Collected data entries
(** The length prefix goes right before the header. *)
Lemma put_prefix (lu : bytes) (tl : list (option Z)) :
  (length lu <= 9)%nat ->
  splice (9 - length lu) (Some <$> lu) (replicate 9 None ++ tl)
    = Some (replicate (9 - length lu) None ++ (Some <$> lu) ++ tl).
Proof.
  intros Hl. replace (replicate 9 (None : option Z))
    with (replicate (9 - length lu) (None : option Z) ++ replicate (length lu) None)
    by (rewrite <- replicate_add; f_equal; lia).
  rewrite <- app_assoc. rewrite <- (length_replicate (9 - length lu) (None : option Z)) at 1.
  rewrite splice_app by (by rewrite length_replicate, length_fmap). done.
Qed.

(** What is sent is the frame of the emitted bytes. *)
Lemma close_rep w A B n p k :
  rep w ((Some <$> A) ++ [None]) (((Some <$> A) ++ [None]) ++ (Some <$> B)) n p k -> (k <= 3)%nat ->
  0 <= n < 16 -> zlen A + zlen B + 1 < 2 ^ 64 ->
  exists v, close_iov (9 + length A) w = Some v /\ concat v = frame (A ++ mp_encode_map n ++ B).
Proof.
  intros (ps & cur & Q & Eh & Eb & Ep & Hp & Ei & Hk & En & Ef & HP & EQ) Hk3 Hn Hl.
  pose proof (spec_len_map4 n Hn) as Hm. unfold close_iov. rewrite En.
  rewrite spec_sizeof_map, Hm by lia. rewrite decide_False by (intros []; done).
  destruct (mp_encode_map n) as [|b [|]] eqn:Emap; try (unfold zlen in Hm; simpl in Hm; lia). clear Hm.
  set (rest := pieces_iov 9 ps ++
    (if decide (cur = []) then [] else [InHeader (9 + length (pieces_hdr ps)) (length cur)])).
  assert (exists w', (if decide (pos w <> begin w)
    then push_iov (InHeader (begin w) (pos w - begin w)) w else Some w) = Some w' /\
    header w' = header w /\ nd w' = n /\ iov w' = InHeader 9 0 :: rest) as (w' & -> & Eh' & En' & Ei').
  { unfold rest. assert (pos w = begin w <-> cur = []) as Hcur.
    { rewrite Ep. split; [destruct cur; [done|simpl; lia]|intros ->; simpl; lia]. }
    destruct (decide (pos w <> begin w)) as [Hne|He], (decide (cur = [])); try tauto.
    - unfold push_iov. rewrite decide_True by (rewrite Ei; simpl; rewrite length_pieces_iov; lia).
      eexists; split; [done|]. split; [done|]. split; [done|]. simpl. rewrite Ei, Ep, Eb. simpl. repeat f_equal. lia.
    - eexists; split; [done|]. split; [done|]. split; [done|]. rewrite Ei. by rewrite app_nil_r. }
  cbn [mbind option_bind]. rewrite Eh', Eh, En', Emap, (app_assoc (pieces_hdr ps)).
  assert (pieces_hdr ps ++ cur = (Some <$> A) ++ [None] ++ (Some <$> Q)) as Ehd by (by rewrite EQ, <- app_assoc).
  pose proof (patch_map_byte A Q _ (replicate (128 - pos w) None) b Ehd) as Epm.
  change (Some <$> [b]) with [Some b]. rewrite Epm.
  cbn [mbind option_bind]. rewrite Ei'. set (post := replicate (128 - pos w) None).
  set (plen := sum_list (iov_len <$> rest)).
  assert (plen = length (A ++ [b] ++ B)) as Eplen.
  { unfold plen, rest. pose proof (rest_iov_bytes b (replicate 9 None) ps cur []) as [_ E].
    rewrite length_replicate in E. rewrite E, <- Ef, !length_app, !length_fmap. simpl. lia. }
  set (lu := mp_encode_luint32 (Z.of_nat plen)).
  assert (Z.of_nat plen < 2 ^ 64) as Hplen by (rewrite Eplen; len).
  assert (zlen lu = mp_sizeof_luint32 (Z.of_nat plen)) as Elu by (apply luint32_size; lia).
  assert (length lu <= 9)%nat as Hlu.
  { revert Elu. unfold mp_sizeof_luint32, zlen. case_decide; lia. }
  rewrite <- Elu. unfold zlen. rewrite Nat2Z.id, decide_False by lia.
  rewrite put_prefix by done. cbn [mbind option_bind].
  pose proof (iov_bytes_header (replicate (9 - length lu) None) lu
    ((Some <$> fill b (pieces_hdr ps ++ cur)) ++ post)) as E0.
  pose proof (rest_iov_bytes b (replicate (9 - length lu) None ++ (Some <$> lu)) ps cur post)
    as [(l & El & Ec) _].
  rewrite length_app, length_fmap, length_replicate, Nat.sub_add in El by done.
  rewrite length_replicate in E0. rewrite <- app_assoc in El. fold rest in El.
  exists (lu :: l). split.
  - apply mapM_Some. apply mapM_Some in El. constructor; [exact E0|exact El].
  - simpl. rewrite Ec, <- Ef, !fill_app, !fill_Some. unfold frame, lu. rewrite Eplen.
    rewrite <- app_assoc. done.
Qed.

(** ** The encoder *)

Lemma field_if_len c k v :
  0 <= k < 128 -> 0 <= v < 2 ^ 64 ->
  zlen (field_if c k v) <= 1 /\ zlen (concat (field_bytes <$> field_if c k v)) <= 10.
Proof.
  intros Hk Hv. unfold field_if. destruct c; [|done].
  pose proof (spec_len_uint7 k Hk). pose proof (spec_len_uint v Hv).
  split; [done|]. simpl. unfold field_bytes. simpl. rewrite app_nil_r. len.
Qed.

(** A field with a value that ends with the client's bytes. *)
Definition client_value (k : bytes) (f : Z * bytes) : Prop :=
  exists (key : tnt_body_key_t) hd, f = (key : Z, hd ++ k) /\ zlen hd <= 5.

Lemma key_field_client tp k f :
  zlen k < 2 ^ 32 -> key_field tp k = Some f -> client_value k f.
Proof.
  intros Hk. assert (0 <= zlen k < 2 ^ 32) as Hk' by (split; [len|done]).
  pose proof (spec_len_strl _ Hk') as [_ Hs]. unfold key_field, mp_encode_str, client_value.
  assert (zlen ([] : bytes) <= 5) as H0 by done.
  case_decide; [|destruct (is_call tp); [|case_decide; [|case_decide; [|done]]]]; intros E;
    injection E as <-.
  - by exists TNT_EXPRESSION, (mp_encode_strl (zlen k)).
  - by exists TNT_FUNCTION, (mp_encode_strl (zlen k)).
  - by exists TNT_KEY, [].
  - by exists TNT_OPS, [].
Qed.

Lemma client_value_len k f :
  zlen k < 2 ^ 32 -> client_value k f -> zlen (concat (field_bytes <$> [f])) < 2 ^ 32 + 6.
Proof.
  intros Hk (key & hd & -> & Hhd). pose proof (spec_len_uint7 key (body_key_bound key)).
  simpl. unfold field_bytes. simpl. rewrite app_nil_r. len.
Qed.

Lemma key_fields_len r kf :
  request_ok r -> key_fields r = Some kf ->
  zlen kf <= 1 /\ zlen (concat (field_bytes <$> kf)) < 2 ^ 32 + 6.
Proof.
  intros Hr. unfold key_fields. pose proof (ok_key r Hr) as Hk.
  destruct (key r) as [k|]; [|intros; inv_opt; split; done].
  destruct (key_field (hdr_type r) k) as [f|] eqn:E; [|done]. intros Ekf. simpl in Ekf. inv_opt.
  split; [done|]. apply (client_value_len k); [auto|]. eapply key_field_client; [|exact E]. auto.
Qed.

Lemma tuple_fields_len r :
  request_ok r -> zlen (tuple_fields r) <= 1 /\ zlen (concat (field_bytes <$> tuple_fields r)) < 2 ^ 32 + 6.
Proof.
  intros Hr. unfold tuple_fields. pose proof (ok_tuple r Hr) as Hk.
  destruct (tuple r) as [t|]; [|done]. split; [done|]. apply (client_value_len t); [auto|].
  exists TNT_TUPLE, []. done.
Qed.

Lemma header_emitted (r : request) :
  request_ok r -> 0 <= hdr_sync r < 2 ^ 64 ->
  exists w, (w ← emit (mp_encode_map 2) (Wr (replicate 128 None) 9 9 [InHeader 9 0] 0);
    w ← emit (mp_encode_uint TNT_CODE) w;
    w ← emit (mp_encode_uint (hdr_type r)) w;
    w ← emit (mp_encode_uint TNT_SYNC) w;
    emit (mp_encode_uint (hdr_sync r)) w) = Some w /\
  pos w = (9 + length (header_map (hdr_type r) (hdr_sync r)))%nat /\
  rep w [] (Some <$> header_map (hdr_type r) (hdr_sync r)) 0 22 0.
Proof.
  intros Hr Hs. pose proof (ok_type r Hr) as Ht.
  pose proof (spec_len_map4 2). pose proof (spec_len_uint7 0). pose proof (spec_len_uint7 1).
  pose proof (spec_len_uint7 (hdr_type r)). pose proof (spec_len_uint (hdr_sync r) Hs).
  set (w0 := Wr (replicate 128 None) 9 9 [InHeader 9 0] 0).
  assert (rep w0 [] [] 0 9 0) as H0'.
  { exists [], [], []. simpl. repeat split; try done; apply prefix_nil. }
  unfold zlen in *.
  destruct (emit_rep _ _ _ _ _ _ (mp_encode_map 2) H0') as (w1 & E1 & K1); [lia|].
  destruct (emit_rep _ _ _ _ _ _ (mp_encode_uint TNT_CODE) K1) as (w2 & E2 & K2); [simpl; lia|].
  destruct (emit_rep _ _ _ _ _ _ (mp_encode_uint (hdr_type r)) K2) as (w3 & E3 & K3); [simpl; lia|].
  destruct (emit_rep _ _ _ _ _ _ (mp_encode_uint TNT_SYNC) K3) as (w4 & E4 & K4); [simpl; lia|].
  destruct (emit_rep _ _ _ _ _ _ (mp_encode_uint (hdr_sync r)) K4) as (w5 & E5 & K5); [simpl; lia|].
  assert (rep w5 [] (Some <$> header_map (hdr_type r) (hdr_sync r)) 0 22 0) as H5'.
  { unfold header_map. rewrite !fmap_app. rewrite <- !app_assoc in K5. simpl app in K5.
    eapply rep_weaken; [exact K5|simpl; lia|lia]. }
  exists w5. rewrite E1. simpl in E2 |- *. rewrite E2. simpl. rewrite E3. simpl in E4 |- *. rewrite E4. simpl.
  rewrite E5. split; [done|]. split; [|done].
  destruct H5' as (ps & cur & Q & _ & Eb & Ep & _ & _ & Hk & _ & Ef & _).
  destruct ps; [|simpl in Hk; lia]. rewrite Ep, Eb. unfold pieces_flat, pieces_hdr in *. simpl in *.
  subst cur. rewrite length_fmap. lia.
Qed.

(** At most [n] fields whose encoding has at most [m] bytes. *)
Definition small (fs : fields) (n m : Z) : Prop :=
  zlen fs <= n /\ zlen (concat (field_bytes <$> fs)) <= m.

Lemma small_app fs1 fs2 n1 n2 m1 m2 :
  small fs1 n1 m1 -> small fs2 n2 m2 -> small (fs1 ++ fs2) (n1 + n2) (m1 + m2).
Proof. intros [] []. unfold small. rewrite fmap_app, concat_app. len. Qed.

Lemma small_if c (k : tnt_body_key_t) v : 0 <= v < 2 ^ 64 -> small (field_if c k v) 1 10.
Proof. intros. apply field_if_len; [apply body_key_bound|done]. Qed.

TASK OBJECTIVE → Both end lines included, restate word for word the lines above from the line with "pose proof (rest_iov_bytes b (replicate (9" to the line with "assert (zlen ([]", and nothing else.

EXPECTED ANSWER →
  pose proof (rest_iov_bytes b (replicate (9 - length lu) None ++ (Some <$> lu)) ps cur post)
    as [(l & El & Ec) _].
  rewrite length_app, length_fmap, length_replicate, Nat.sub_add in El by done.
  rewrite length_replicate in E0. rewrite <- app_assoc in El. fold rest in El.
  exists (lu :: l). split.
  - apply mapM_Some. apply mapM_Some in El. constructor; [exact E0|exact El].
  - simpl. rewrite Ec, <- Ef, !fill_app, !fill_Some. unfold frame, lu. rewrite Eplen.
    rewrite <- app_assoc. done.
Qed.

(** ** The encoder *)

Lemma field_if_len c k v :
  0 <= k < 128 -> 0 <= v < 2 ^ 64 ->
  zlen (field_if c k v) <= 1 /\ zlen (concat (field_bytes <$> field_if c k v)) <= 10.
Proof.
  intros Hk Hv. unfold field_if. destruct c; [|done].
  pose proof (spec_len_uint7 k Hk). pose proof (spec_len_uint v Hv).
  split; [done|]. simpl. unfold field_bytes. simpl. rewrite app_nil_r. len.
Qed.

(** A field with a value that ends with the client's bytes. *)
Definition client_value (k : bytes) (f : Z * bytes) : Prop :=
  exists (key : tnt_body_key_t) hd, f = (key : Z, hd ++ k) /\ zlen hd <= 5.

Lemma key_field_client tp k f :
  zlen k < 2 ^ 32 -> key_field tp k = Some f -> client_value k f.
Proof.
  intros Hk. assert (0 <= zlen k < 2 ^ 32) as Hk' by (split; [len|done]).
  pose proof (spec_len_strl _ Hk') as [_ Hs]. unfold key_field, mp_encode_str, client_value.
  assert (zlen ([] : bytes) <= 5) as H0 by done.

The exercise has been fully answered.